* PROBLEM
Filter the entries for the string "journals". Copy each line that has it.

====== RECORDED INFORMATION

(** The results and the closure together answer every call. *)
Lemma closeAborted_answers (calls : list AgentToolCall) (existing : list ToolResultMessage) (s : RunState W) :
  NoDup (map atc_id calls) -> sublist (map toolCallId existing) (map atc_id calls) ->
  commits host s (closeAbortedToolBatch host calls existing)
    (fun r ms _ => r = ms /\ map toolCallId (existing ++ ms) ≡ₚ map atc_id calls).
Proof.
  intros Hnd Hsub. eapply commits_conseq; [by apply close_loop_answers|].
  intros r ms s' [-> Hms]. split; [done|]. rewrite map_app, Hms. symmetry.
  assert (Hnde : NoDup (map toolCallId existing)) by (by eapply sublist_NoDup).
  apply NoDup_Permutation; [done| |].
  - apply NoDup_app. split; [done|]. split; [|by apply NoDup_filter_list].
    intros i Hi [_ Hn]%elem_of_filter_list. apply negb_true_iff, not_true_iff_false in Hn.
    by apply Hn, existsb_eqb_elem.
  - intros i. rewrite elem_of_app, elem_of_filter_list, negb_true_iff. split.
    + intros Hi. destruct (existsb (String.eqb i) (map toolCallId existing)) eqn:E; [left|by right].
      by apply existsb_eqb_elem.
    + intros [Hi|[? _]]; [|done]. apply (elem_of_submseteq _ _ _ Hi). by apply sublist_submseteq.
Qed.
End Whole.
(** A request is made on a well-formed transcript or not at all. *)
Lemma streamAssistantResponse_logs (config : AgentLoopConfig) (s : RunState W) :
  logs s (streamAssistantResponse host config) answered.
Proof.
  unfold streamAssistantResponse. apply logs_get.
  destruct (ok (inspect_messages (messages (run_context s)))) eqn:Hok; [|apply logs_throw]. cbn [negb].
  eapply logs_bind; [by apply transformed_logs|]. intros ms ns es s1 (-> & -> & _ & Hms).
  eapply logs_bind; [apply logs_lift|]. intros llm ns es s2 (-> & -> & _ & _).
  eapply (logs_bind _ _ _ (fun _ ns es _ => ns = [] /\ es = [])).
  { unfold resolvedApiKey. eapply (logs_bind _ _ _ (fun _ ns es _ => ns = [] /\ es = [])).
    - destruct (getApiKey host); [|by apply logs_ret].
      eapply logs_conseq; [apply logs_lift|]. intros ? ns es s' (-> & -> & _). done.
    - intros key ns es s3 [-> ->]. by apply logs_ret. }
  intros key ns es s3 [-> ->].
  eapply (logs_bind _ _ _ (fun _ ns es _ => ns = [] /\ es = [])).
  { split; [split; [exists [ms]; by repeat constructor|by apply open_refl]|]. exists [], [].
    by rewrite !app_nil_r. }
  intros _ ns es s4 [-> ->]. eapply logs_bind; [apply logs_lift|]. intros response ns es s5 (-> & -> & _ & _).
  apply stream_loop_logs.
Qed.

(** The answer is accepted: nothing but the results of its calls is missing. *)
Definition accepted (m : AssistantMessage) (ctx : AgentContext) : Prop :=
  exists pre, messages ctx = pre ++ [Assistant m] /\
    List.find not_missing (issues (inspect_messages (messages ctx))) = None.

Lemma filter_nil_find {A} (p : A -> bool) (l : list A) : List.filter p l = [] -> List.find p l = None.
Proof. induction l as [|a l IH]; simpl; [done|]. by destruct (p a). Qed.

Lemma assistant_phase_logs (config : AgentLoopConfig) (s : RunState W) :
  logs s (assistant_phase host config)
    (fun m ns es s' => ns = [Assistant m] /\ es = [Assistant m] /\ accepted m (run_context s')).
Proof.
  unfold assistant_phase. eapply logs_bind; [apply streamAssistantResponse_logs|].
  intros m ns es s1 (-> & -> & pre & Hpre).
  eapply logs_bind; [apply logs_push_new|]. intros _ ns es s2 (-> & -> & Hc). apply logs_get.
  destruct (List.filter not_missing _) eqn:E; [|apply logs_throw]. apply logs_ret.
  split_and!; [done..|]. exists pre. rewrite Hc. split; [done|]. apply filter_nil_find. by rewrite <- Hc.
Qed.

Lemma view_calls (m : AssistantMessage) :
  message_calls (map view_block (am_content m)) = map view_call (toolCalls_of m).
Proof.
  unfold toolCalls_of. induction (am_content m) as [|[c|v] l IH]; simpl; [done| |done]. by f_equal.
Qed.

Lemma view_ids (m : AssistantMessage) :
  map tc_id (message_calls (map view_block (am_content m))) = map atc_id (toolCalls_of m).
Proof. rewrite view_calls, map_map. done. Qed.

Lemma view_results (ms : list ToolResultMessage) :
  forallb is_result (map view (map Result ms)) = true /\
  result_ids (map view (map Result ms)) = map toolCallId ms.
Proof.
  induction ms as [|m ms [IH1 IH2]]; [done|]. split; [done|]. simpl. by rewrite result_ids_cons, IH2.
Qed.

============
====== RECORDED INFORMATION

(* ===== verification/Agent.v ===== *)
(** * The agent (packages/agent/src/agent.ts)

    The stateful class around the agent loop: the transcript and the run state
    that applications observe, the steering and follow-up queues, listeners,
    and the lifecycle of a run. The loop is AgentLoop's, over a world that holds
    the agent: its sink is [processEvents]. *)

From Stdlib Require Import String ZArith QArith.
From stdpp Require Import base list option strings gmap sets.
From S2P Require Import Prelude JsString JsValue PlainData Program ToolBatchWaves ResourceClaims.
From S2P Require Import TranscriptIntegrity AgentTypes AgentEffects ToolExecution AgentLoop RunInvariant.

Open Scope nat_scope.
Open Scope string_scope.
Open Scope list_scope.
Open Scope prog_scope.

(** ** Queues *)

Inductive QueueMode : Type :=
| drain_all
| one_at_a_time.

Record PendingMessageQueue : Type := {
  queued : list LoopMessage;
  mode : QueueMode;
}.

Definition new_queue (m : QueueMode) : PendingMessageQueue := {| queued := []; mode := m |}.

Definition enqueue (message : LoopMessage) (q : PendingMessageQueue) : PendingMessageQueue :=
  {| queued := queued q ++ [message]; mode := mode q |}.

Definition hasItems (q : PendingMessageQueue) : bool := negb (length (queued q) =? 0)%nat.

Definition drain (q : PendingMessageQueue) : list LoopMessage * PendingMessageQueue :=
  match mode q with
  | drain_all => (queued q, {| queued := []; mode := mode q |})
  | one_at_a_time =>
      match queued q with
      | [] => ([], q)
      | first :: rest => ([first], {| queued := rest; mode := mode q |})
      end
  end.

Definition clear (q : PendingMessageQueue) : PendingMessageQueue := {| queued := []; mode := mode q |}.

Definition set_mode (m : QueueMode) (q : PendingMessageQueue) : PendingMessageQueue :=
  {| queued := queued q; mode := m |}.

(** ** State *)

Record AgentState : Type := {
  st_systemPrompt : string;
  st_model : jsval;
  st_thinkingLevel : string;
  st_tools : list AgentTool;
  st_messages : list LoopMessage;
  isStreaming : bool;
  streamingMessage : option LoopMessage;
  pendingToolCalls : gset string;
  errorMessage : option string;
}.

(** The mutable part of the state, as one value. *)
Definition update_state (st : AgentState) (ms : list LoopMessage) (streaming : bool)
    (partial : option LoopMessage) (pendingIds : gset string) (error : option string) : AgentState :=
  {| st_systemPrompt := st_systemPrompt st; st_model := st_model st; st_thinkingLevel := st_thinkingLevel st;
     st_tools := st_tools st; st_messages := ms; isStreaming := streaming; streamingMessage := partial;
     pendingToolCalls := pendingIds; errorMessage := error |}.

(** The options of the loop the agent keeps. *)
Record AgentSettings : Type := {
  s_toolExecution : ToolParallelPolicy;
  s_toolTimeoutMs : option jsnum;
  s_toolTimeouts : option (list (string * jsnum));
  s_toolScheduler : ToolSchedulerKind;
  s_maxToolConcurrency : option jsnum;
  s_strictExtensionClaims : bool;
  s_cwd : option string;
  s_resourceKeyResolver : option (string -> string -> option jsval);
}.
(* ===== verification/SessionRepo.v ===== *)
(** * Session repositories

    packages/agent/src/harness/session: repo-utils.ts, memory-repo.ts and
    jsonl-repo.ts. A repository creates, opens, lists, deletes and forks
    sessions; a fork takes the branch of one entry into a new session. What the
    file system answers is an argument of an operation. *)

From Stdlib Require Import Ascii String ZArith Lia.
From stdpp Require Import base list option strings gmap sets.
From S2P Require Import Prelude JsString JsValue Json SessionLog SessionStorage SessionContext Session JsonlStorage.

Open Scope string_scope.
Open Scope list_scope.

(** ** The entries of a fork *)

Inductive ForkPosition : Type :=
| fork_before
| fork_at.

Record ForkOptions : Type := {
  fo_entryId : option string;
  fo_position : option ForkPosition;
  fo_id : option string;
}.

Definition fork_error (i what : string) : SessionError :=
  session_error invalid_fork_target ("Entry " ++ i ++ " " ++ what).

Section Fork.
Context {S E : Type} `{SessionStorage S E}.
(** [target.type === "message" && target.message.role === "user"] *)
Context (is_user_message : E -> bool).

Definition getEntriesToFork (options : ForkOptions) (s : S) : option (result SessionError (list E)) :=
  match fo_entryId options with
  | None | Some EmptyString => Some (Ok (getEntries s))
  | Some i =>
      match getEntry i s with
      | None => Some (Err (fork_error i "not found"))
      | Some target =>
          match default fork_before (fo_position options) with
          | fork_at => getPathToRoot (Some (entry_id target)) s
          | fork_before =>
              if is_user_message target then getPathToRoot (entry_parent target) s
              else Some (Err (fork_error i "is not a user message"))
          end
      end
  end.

============
====== RECORDED INFORMATION

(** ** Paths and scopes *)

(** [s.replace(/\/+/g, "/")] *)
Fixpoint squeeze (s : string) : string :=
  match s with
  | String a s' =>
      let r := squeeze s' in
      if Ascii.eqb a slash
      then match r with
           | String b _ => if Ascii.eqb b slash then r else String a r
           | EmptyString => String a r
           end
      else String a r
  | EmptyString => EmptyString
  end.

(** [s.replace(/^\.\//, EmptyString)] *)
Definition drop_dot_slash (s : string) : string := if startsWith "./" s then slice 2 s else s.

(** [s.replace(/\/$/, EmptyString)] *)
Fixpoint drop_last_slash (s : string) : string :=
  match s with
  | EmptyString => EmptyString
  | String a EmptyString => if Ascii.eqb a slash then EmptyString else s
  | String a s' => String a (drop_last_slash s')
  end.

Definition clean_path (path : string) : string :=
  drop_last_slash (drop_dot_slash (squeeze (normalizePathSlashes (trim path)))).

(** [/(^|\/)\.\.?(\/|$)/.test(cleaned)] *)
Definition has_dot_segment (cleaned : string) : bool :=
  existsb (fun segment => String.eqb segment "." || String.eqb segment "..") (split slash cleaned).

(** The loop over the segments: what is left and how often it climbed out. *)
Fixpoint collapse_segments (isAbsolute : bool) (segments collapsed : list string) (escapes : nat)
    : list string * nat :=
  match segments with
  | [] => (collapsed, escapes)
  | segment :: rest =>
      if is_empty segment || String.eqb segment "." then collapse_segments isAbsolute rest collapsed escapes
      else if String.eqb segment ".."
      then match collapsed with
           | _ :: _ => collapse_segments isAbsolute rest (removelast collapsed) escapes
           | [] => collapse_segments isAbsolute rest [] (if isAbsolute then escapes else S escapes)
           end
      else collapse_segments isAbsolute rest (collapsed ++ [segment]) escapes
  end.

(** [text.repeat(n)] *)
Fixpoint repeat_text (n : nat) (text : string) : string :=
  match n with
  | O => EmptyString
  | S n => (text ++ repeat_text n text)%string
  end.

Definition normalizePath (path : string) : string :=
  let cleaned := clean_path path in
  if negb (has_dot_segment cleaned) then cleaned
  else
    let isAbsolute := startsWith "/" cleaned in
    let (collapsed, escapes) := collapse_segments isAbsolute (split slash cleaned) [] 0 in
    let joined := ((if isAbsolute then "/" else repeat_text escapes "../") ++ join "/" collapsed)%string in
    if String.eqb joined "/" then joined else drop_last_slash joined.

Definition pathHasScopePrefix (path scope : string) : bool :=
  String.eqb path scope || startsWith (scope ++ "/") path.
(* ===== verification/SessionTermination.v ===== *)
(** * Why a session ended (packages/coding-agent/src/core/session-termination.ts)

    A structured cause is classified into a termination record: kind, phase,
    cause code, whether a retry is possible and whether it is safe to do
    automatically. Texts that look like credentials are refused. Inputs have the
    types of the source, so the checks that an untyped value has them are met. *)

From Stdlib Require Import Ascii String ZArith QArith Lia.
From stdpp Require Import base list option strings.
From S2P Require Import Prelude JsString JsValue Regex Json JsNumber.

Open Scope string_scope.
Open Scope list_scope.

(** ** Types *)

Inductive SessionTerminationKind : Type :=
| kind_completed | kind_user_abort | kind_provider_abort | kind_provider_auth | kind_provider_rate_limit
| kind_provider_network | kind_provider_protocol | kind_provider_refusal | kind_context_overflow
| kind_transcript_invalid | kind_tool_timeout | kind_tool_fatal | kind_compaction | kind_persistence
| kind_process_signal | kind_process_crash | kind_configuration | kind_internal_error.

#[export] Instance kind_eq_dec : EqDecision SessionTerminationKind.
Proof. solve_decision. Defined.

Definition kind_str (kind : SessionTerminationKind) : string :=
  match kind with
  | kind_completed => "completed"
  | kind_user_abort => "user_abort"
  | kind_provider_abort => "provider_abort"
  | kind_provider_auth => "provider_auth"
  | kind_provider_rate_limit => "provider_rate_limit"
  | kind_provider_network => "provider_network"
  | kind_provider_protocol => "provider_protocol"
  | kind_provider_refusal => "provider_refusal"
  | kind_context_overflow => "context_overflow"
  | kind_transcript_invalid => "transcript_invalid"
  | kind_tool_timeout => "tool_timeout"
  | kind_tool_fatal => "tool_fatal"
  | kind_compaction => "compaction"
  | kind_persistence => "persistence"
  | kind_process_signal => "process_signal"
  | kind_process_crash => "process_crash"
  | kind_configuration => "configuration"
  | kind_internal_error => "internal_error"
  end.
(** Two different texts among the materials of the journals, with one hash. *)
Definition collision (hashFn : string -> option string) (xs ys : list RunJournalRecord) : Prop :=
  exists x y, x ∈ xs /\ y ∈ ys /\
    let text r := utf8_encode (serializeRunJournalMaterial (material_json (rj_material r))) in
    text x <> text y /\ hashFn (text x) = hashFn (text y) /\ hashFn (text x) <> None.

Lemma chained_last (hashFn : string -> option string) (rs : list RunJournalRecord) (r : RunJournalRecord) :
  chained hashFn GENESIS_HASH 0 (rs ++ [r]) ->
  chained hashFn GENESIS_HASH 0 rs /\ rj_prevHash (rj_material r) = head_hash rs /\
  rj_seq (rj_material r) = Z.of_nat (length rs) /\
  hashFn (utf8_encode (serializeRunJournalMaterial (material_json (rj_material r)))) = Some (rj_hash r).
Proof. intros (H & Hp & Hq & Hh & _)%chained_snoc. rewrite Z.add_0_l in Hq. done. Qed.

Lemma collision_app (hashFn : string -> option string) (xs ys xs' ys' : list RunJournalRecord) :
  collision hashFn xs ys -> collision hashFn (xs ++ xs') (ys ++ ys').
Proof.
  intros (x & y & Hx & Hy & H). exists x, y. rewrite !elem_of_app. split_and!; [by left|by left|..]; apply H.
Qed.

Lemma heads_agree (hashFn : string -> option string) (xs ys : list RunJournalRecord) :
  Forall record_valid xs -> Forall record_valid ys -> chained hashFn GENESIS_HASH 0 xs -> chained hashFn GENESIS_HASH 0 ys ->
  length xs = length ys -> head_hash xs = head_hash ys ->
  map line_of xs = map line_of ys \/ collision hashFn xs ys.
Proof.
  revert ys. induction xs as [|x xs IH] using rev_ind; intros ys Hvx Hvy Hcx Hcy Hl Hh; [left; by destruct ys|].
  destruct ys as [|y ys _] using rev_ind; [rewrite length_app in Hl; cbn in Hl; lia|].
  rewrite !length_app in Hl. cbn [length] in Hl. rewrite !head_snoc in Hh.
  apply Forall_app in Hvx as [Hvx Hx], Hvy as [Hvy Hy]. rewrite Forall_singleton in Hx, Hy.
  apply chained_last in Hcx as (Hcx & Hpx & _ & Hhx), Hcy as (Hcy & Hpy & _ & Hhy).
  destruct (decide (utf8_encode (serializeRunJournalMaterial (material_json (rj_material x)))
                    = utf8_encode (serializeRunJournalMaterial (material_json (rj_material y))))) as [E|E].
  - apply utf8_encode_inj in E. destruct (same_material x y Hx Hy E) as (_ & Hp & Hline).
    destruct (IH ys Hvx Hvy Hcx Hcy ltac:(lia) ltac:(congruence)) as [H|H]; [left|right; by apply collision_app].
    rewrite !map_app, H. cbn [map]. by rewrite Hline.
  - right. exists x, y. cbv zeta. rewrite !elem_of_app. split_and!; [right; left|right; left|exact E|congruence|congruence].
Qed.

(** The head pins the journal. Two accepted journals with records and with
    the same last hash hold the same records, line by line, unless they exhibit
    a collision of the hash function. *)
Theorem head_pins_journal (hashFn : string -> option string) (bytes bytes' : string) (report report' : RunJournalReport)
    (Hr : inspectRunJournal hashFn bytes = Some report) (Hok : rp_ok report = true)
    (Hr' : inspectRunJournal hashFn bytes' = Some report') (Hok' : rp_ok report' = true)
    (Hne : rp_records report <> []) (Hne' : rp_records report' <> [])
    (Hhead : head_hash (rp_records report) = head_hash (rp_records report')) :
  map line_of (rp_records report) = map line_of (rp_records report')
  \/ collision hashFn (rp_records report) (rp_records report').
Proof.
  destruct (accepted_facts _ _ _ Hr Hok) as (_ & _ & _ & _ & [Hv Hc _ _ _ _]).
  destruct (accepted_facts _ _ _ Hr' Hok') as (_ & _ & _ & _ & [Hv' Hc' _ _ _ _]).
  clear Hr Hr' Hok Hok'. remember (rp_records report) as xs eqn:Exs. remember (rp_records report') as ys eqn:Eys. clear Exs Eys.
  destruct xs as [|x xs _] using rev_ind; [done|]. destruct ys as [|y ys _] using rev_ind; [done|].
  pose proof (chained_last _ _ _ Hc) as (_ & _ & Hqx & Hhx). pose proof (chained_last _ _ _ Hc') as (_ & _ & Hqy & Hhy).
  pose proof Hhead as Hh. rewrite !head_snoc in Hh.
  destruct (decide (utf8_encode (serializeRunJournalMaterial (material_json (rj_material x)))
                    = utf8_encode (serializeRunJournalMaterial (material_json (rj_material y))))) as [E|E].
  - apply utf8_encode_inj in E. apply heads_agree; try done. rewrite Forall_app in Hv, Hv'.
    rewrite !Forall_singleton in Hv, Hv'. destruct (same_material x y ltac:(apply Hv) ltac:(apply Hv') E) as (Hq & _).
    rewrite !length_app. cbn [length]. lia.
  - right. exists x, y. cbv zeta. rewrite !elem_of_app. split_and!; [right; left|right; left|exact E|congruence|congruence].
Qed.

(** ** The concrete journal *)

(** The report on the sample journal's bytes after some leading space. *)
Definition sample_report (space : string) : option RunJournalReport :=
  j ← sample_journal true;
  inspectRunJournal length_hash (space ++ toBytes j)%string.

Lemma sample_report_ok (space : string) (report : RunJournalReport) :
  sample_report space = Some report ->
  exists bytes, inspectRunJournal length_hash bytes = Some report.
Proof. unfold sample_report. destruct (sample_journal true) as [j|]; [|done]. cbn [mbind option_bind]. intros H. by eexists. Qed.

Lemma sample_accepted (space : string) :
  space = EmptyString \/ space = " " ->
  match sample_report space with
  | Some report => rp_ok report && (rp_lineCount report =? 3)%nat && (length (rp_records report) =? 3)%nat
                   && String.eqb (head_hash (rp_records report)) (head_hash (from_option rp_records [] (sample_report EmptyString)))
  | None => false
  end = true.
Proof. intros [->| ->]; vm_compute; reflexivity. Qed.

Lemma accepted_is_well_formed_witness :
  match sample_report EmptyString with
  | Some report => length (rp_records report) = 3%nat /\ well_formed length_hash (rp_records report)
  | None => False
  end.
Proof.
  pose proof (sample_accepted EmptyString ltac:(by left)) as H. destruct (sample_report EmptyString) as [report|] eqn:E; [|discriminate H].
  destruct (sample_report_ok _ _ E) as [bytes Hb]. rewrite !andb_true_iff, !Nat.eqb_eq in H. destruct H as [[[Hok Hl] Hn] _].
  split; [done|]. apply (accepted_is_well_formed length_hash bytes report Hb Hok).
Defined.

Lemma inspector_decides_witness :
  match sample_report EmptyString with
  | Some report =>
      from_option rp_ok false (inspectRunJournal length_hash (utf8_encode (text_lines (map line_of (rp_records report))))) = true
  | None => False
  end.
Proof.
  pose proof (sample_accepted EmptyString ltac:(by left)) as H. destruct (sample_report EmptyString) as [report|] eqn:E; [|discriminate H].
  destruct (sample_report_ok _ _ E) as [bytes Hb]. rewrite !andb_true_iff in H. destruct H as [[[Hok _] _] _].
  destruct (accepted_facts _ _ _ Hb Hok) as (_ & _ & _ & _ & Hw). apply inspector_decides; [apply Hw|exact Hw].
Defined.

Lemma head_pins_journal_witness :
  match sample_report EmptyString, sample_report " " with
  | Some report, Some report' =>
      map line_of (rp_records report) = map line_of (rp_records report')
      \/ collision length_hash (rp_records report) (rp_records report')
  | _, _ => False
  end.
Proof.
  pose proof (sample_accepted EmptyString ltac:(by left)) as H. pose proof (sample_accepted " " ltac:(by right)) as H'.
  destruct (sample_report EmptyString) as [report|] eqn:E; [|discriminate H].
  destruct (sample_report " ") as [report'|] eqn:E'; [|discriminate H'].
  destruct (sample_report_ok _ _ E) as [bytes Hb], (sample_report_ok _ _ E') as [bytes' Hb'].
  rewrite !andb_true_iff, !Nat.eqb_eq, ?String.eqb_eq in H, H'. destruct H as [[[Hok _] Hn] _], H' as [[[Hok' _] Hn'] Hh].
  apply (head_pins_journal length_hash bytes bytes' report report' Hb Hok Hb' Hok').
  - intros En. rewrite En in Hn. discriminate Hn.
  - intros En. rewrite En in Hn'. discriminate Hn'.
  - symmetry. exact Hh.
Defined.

============

* FINISHED TASK
(** Two different texts among the materials of the journals, with one hash. *)
(** The head pins the journal. Two accepted journals with records and with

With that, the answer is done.